Work request |
Please repeat each line of the data exactly, with nothing left out.
*** Opening of Provided records ***
(** Reading a protected text back: a backslash in front of a protected
    character stands for that character. *)
Fixpoint unquote (s : string) : string :=
  match s with
  | EmptyString => EmptyString
  | String c s' =>
      if Ascii.eqb c "092" then
        match s' with
        | String c2 s'' =>
            if special c2 then String c2 (unquote s'') else String c (unquote s')
        | EmptyString => String c EmptyString
        end
      else String c (unquote s')
  end.

(** Whether the first character of [s], if there is one, has the
    property [p]; and the same for the last. *)
Definition firstIs (p : ascii -> bool) (s : string) : bool :=
  match s with
  | String c _ => p c
  | EmptyString => false
  end.

Fixpoint lastIs (p : ascii -> bool) (s : string) : bool :=
  match s with
  | EmptyString => false
  | String c EmptyString => p c
  | String _ s' => lastIs p s'
  end.

(** White space only. *)
Definition blank (s : string) : Prop :=
  hasChar (fun c => negb (Str.isSpace c)) s = false.

(** The number that the digits of [d] denote after the digits that
    gave [acc]. *)
Fixpoint valueOf (d : uint) (acc : Z) : Z :=
  match d with
  | Nil => acc
  | D0 d' => valueOf d' (10 * acc + 0)
  | D1 d' => valueOf d' (10 * acc + 1)
  | D2 d' => valueOf d' (10 * acc + 2)
  | D3 d' => valueOf d' (10 * acc + 3)
  | D4 d' => valueOf d' (10 * acc + 4)
  | D5 d' => valueOf d' (10 * acc + 5)
  | D6 d' => valueOf d' (10 * acc + 6)
  | D7 d' => valueOf d' (10 * acc + 7)
  | D8 d' => valueOf d' (10 * acc + 8)
  | D9 d' => valueOf d' (10 * acc + 9)
  end.

(** ESC and CR, the characters that [cleanOutput] looks for. *)
Definition ctl (c : ascii) : bool := Ascii.eqb "027" c || Ascii.eqb "013" c.

(** ** Vocabulary of the further properties: the daemons *)

(** The keys that [sendUserChoice] sends for the operator's answer. *)
Definition answerKeys (a : AgentType) (key : string) : list string :=
  match a with
  | gemini => [key; "enter"]
  | claude => if String.eqb key "enter" then ["enter"] else [key; "enter"]
  end.

(** A world whose first command throws. *)
Definition broken : World := scripted [ExecErr "" "boom"] (ExecOk "") [].

(** A world in which every command succeeds without output and the
    operator picks the first item of the first dialog. *)
Definition confirming : World := scripted [] (ExecOk "") [Some 0%nat].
*** Close of Provided records ***
Answer to the exercise |
(** Reading a protected text back: a backslash in front of a protected
    character stands for that character. *)
Fixpoint unquote (s : string) : string :=
  match s with
  | EmptyString => EmptyString
  | String c s' =>
      if Ascii.eqb c "092" then
        match s' with
        | String c2 s'' =>
            if special c2 then String c2 (unquote s'') else String c (unquote s')
        | EmptyString => String c EmptyString
        end
      else String c (unquote s')
  end.

(** Whether the first character of [s], if there is one, has the
    property [p]; and the same for the last. *)
Definition firstIs (p : ascii -> bool) (s : string) : bool :=
  match s with
  | String c _ => p c
  | EmptyString => false
  end.

Fixpoint lastIs (p : ascii -> bool) (s : string) : bool :=
  match s with
  | EmptyString => false
  | String c EmptyString => p c
  | String _ s' => lastIs p s'
  end.

(** White space only. *)
Definition blank (s : string) : Prop :=
  hasChar (fun c => negb (Str.isSpace c)) s = false.

(** The number that the digits of [d] denote after the digits that
    gave [acc]. *)
Fixpoint valueOf (d : uint) (acc : Z) : Z :=
  match d with
  | Nil => acc
  | D0 d' => valueOf d' (10 * acc + 0)
  | D1 d' => valueOf d' (10 * acc + 1)
  | D2 d' => valueOf d' (10 * acc + 2)
  | D3 d' => valueOf d' (10 * acc + 3)
  | D4 d' => valueOf d' (10 * acc + 4)
  | D5 d' => valueOf d' (10 * acc + 5)
  | D6 d' => valueOf d' (10 * acc + 6)
  | D7 d' => valueOf d' (10 * acc + 7)
  | D8 d' => valueOf d' (10 * acc + 8)
  | D9 d' => valueOf d' (10 * acc + 9)
  end.

(** ESC and CR, the characters that [cleanOutput] looks for. *)
Definition ctl (c : ascii) : bool := Ascii.eqb "027" c || Ascii.eqb "013" c.

(** ** Vocabulary of the further properties: the daemons *)

(** The keys that [sendUserChoice] sends for the operator's answer. *)
Definition answerKeys (a : AgentType) (key : string) : list string :=
  match a with
  | gemini => [key; "enter"]
  | claude => if String.eqb key "enter" then ["enter"] else [key; "enter"]
  end.

(** A world whose first command throws. *)
Definition broken : World := scripted [ExecErr "" "boom"] (ExecOk "") [].

(** A world in which every command succeeds without output and the
    operator picks the first item of the first dialog. *)
Definition confirming : World := scripted [] (ExecOk "") [Some 0%nat].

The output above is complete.